[Collected data]
•••

Lemma same_ends_zset ps k p :
  p.(in_use) = (pipe_at ps k).(in_use) -> p.(gen) = (pipe_at ps k).(gen) ->
  p.(reader_ends) = (pipe_at ps k).(reader_ends) ->
  p.(writer_ends) = (pipe_at ps k).(writer_ends) -> same_ends ps (zset ps k p).
Proof.
  intros. split; [apply zlen_zset|]. intros i. rewrite pipe_at_zset.
  case_bool_decide as Hb; [|done]. by destruct Hb as [<- _].
Qed.

Lemma pipe_read_same_ends ps obj len : same_ends ps (pipe_read_bytes ps obj len).2.
Proof.
  unfold pipe_read_bytes. repeat case_match; simpl; try by split.
  all: by apply same_ends_zset.
Qed.

Lemma pipe_write_same_ends ps obj src : same_ends ps (pipe_write_bytes ps obj src).2.
Proof.
  unfold pipe_write_bytes. repeat case_match; simpl; try by split.
  all: by apply same_ends_zset.
Qed.

(** ** Runs of reads and writes on one end pair *)
Inductive pipe_op := PRead (len : Z) | PWrite (src : list Z).

(** What the operations delivered and accepted, and the table after. *)
Fixpoint pipe_run (ps : list pipe) (obj : Z) (ops : list pipe_op) : list Z * list Z * list pipe :=
  match ops with
  | [] => ([], [], ps)
  | PRead len :: ops =>
      let '(_, out, ps) := pipe_read_bytes ps obj len in
      let '(outs, ins, ps) := pipe_run ps obj ops in (out ++ outs, ins, ps)
  | PWrite src :: ops =>
      let '(rc, ps) := pipe_write_bytes ps obj src in
      let '(outs, ins, ps) := pipe_run ps obj ops in
      (outs, (if 0 <? rc then take (Z.to_nat rc) src else []) ++ ins, ps)
  end.

Definition op_ok (op : pipe_op) : Prop := match op with PRead len => 0 <= len | PWrite _ => True end.

Lemma pipe_read_contents ps obj len k :
  pipes_wf ps -> pipe_of ps obj = Some k -> 0 <= len ->
  let '(_, out, ps') := pipe_read_bytes ps obj len in
  contents (pipe_at ps k) = out ++ contents (pipe_at ps' k).
Proof.
  intros Hw Hk Hl. rewrite (pipe_read_bytes_eq _ _ _ k) by done.
  destruct (pipe_at_pipe_of _ _ _ Hw Hk) as (? & Hp & ?). pose proof (wf_count _ Hp).
  destruct (_ =? 0); [done|]. rewrite pipe_at_zset, bool_decide_true by done.
  apply contents_after_read. lia.
Qed.

Lemma pipe_write_contents ps obj src k :
  pipes_wf ps -> pipe_of ps obj = Some k ->
  let '(rc, ps') := pipe_write_bytes ps obj src in
  contents (pipe_at ps' k)
  = contents (pipe_at ps k) ++ (if 0 <? rc then take (Z.to_nat rc) src else []).
Proof.
  intros Hw Hk. rewrite (pipe_write_bytes_eq _ _ _ k) by done.
  destruct (pipe_at_pipe_of _ _ _ Hw Hk) as (? & Hp & ?). pose proof (wf_count _ Hp).
  destruct (_ =? 0); [by rewrite app_nil_r|]. destruct (_ =? 0); [by rewrite app_nil_r|].
  pose proof (zlen_nonneg src).
  rewrite pipe_at_zset, bool_decide_true, contents_after_write by (done || lia). f_equal.
  destruct (Z.ltb_spec 0 (Z.min (zlen src) (PIPE_BUF_BYTES - (pipe_at ps k).(count)))); [done|].
  replace (Z.to_nat _) with O by lia. done.
Qed.

(** The bytes come out in the order they went in: nothing lost, nothing
    repeated, nothing made up. *)
Lemma pipe_run_fifo ps obj ops k :
  pipes_wf ps -> pipe_of ps obj = Some k -> Forall op_ok ops ->
  let '(outs, ins, ps') := pipe_run ps obj ops in
  contents (pipe_at ps k) ++ ins = outs ++ contents (pipe_at ps' k).
Proof.
  intros Hw Hk Hok. revert ps Hw Hk.
  induction Hok as [|op ops Hop _ IH]; intros ps Hw Hk; simpl; [by rewrite app_nil_r|].
  destruct op as [len|src]; simpl in Hop.
  - pose proof (pipe_read_contents ps obj len k Hw Hk Hop) as HC.
    pose proof (pipe_read_bytes_wf ps obj len Hw Hop) as HW.
    pose proof (same_ends_pipe_of _ _ obj (pipe_read_same_ends ps obj len)) as HO.
    destruct (pipe_read_bytes ps obj len) as [[rc out] ps1]; simpl in *.
    specialize (IH ps1 HW). rewrite HO in IH. specialize (IH Hk).
    destruct (pipe_run ps1 obj ops) as [[outs ins] ps2].
    by rewrite HC, <- !app_assoc, IH.
  - pose proof (pipe_write_contents ps obj src k Hw Hk) as HC.
    pose proof (pipe_write_bytes_wf ps obj src Hw) as HW.
    pose proof (same_ends_pipe_of _ _ obj (pipe_write_same_ends ps obj src)) as HO.
    destruct (pipe_write_bytes ps obj src) as [rc ps1]; simpl in *.
    specialize (IH ps1 HW). rewrite HO in IH. specialize (IH Hk).
    destruct (pipe_run ps1 obj ops) as [[outs ins] ps2].
    by rewrite <- IH, HC, <- !app_assoc.
Qed.

(** ** Allocation and the counts *)
Lemma next_gen_range g : 0 < next_gen g < PIPE_TALLY_GEN_MIXED.
Proof.
  unfold next_gen. pose proof (u32_range (g + 1)) as Hr.
  unfold PIPE_TALLY_GEN_MIXED, U32_MAX in *.
  destruct (Z.eqb_spec (u32 (g + 1)) 0), (Z.eqb_spec (u32 (g + 1)) 0xFFFFFFFF); simpl; lia.
Qed.

(** A slot's next use never has the generation of its last one. *)
Lemma next_gen_fresh g : 0 <= g < PIPE_TALLY_GEN_MIXED -> next_gen g <> g.
Proof.
  unfold PIPE_TALLY_GEN_MIXED, next_gen. intros Hg. rewrite u32_id by (unfold U32_MAX; lia).
  destruct (Z.eqb_spec (g + 1) 0), (Z.eqb_spec (g + 1) PIPE_TALLY_GEN_MIXED); simpl;
    unfold PIPE_TALLY_GEN_MIXED in *; lia.
Qed.

Lemma PIPE_OBJ_nonzero i g : 0 <= i <= U32_MAX -> 0 < g <= U32_MAX -> PIPE_OBJ i g <> 0.
Proof.
  intros Hi Hg E. destruct (PIPE_OBJ_split i g) as [_ H]; [lia..|]. rewrite E in H.
  vm_compute in H. lia.
Qed.

(** The pipe a successful allocation hands out. *)
Definition fresh_pipe (p : pipe) : pipe := mk_pipe true (next_gen p.(gen)) 0 0 0 0 p.(buf).

Lemma pipe_alloc_spec ps obj ps' :
  pipes_wf ps -> pipe_alloc ps = (obj, ps') ->
  (obj = 0 /\ ps' = ps /\ forall i, 0 <= i < MAX_PIPES -> (pipe_at ps i).(in_use) = true)
  \/ exists i, 0 <= i < MAX_PIPES /\ (pipe_at ps i).(in_use) = false
     /\ obj = PIPE_OBJ i (next_gen (pipe_at ps i).(gen)) /\ obj <> 0
     /\ ps' = zset ps i (fresh_pipe (pipe_at ps i)) /\ pipe_of ps' obj = Some i.
Proof.
  intros [Hl Hw]. unfold pipe_alloc. destruct (find_index _ _ _) as [i|] eqn:E; intros [= <- <-].
  - right. apply find_index_Some in E as (Hi & Hu%negb_true_iff & _).
    change (0 + Z.of_nat (Z.to_nat MAX_PIPES)) with MAX_PIPES in Hi.
    pose proof (next_gen_range (pipe_at ps i).(gen)) as Hg.
    unfold PIPE_TALLY_GEN_MIXED, MAX_PIPES in *.
    assert (0 <= i <= U32_MAX) as Hi32 by (unfold U32_MAX; lia).
    exists i. split_and!; [lia..|done|done|apply PIPE_OBJ_nonzero; unfold U32_MAX in *; lia|done|].
    apply pipe_of_Some. destruct (PIPE_OBJ_split i (next_gen (pipe_at ps i).(gen))) as [-> ->];
      [done|unfold U32_MAX; lia|].
    unfold MAX_PIPES. rewrite pipe_at_zset, bool_decide_true by lia.
    split_and!; [done|lia..|done|done].
  - left. split_and!; [done..|]. intros i Hi.
    apply negb_false_iff, (find_index_None _ _ _ E). unfold MAX_PIPES in *. lia.
Qed.

Lemma fresh_pipe_wf p : pipe_wf p -> pipe_wf (fresh_pipe p).
Proof.
  intros [? ? ? ? ? ? ?]. pose proof (next_gen_range p.(gen)).
  constructor; simpl; try done; unfold PIPE_BUF_BYTES, U32_MAX in *; try lia.
Qed.

Lemma pipe_alloc_wf ps : pipes_wf ps -> pipes_wf (pipe_alloc ps).2.
Proof.
  intros Hw. destruct (pipe_alloc ps) as [obj ps'] eqn:E.
  destruct (pipe_alloc_spec _ _ _ Hw E) as [(_ & -> & _)|(i & _ & _ & _ & _ & -> & _)]; [done|].
  apply pipes_wf_zset; [done|]. apply fresh_pipe_wf, Hw.
Qed.

Lemma set_ends_wf p r w :
  pipe_wf p -> 0 <= r <= U32_MAX -> 0 <= w <= U32_MAX -> pipe_wf (set_ends p r w).
Proof. by intros [? ? ? ? ? ? ?]; constructor. Qed.

Lemma add_end_wf p w : pipe_wf p -> pipe_wf (add_end p w).
Proof.
  intros Hp. pose proof (wf_ends _ Hp) as [? ?].
  destruct w; apply set_ends_wf; auto with horus.
Qed.

Lemma pipe_free_if_unheld_wf p : pipe_wf p -> pipe_wf (pipe_free_if_unheld p).
Proof.
  intros [? ? ? ? [? ?] ? ?]. unfold pipe_free_if_unheld. destruct (_ && _); [|by constructor].
  constructor; simpl; try done; autorewrite with horus; unfold PIPE_BUF_BYTES; lia.
Qed.

Lemma pipe_end_ref_wf ps obj w : pipes_wf ps -> pipes_wf (pipe_end_ref ps obj w).2.
Proof.
  intros Hw. unfold pipe_end_ref. destruct (pipe_of ps obj); [|done].
  apply pipes_wf_zset, add_end_wf, Hw; done.
Qed.

Lemma dec_end_range x : 0 <= x <= U32_MAX -> 0 <= dec_end x <= U32_MAX.
Proof. unfold dec_end. destruct (Z.eqb_spec x 0); lia. Qed.
Lemma sub_ends_range x n : 0 <= x <= U32_MAX -> 0 <= n -> 0 <= sub_ends x n <= U32_MAX.
Proof. unfold sub_ends. destruct (Z.ltb_spec x n); lia. Qed.

Lemma pipe_end_unref_wf ps obj w : pipes_wf ps -> pipes_wf (pipe_end_unref ps obj w).
Proof.
  intros Hw. unfold pipe_end_unref. destruct (pipe_of ps obj) as [k|]; [|done].
  pose proof (proj2 Hw k) as Hp. pose proof (wf_ends _ Hp) as [? ?].
  apply pipes_wf_zset, pipe_free_if_unheld_wf; [done|].
  destruct w; apply set_ends_wf; auto using dec_end_range.
Qed.

Lemma release_one_wf t acc i :
  (forall j, 0 <= zget 0 t j) -> pipes_wf acc.2 -> pipes_wf (release_one t acc i).2.
Proof.
  intros Ht Hw. destruct acc as [e ps]. unfold release_one. destruct (_ && _); [done|].
  destruct (if _ =? PIPE_TALLY_GEN_MIXED then _ else _) as [k|]; [|done].
  pose proof (proj2 Hw k) as Hp. pose proof (wf_ends _ Hp) as [? ?].
  apply pipes_wf_zset, pipe_free_if_unheld_wf; [done|].
  apply set_ends_wf; auto using sub_ends_range.
Qed.

Lemma pipe_release_revoked_ends_wf ps t :
  (forall cells j, t = Some cells -> 0 <= zget 0 cells j) -> pipes_wf ps ->
  pipes_wf (pipe_release_revoked_ends ps t).2.
Proof.
  intros Ht Hw. destruct t as [cells|]; [|done]. simpl.
  generalize (seqZ 0 (if MAX_PIPES <? zlen cells / PIPE_TALLY_CELLS then MAX_PIPES
                      else zlen cells / PIPE_TALLY_CELLS)), true.
  intros l b. change ps with (b, ps).2 in Hw. revert Hw. generalize (b, ps). clear b ps.
  induction l as [|i l IH]; intros acc Hw; simpl; [done|].
  apply IH, release_one_wf; [|done]. intros j. by apply Ht.
Qed.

•••

Task objective
Above are the records. Copy the lines beginning at the one that has "let '(rc, ps)" and ending with the one that has "Lemma pipe_run_fifo ps", unchanged.

Finished task
      let '(rc, ps) := pipe_write_bytes ps obj src in
      let '(outs, ins, ps) := pipe_run ps obj ops in
      (outs, (if 0 <? rc then take (Z.to_nat rc) src else []) ++ ins, ps)
  end.

Definition op_ok (op : pipe_op) : Prop := match op with PRead len => 0 <= len | PWrite _ => True end.

Lemma pipe_read_contents ps obj len k :
  pipes_wf ps -> pipe_of ps obj = Some k -> 0 <= len ->
  let '(_, out, ps') := pipe_read_bytes ps obj len in
  contents (pipe_at ps k) = out ++ contents (pipe_at ps' k).
Proof.
  intros Hw Hk Hl. rewrite (pipe_read_bytes_eq _ _ _ k) by done.
  destruct (pipe_at_pipe_of _ _ _ Hw Hk) as (? & Hp & ?). pose proof (wf_count _ Hp).
  destruct (_ =? 0); [done|]. rewrite pipe_at_zset, bool_decide_true by done.
  apply contents_after_read. lia.
Qed.

Lemma pipe_write_contents ps obj src k :
  pipes_wf ps -> pipe_of ps obj = Some k ->
  let '(rc, ps') := pipe_write_bytes ps obj src in
  contents (pipe_at ps' k)
  = contents (pipe_at ps k) ++ (if 0 <? rc then take (Z.to_nat rc) src else []).
Proof.
  intros Hw Hk. rewrite (pipe_write_bytes_eq _ _ _ k) by done.
  destruct (pipe_at_pipe_of _ _ _ Hw Hk) as (? & Hp & ?). pose proof (wf_count _ Hp).
  destruct (_ =? 0); [by rewrite app_nil_r|]. destruct (_ =? 0); [by rewrite app_nil_r|].
  pose proof (zlen_nonneg src).
  rewrite pipe_at_zset, bool_decide_true, contents_after_write by (done || lia). f_equal.
  destruct (Z.ltb_spec 0 (Z.min (zlen src) (PIPE_BUF_BYTES - (pipe_at ps k).(count)))); [done|].
  replace (Z.to_nat _) with O by lia. done.
Qed.

(** The bytes come out in the order they went in: nothing lost, nothing
    repeated, nothing made up. *)
Lemma pipe_run_fifo ps obj ops k :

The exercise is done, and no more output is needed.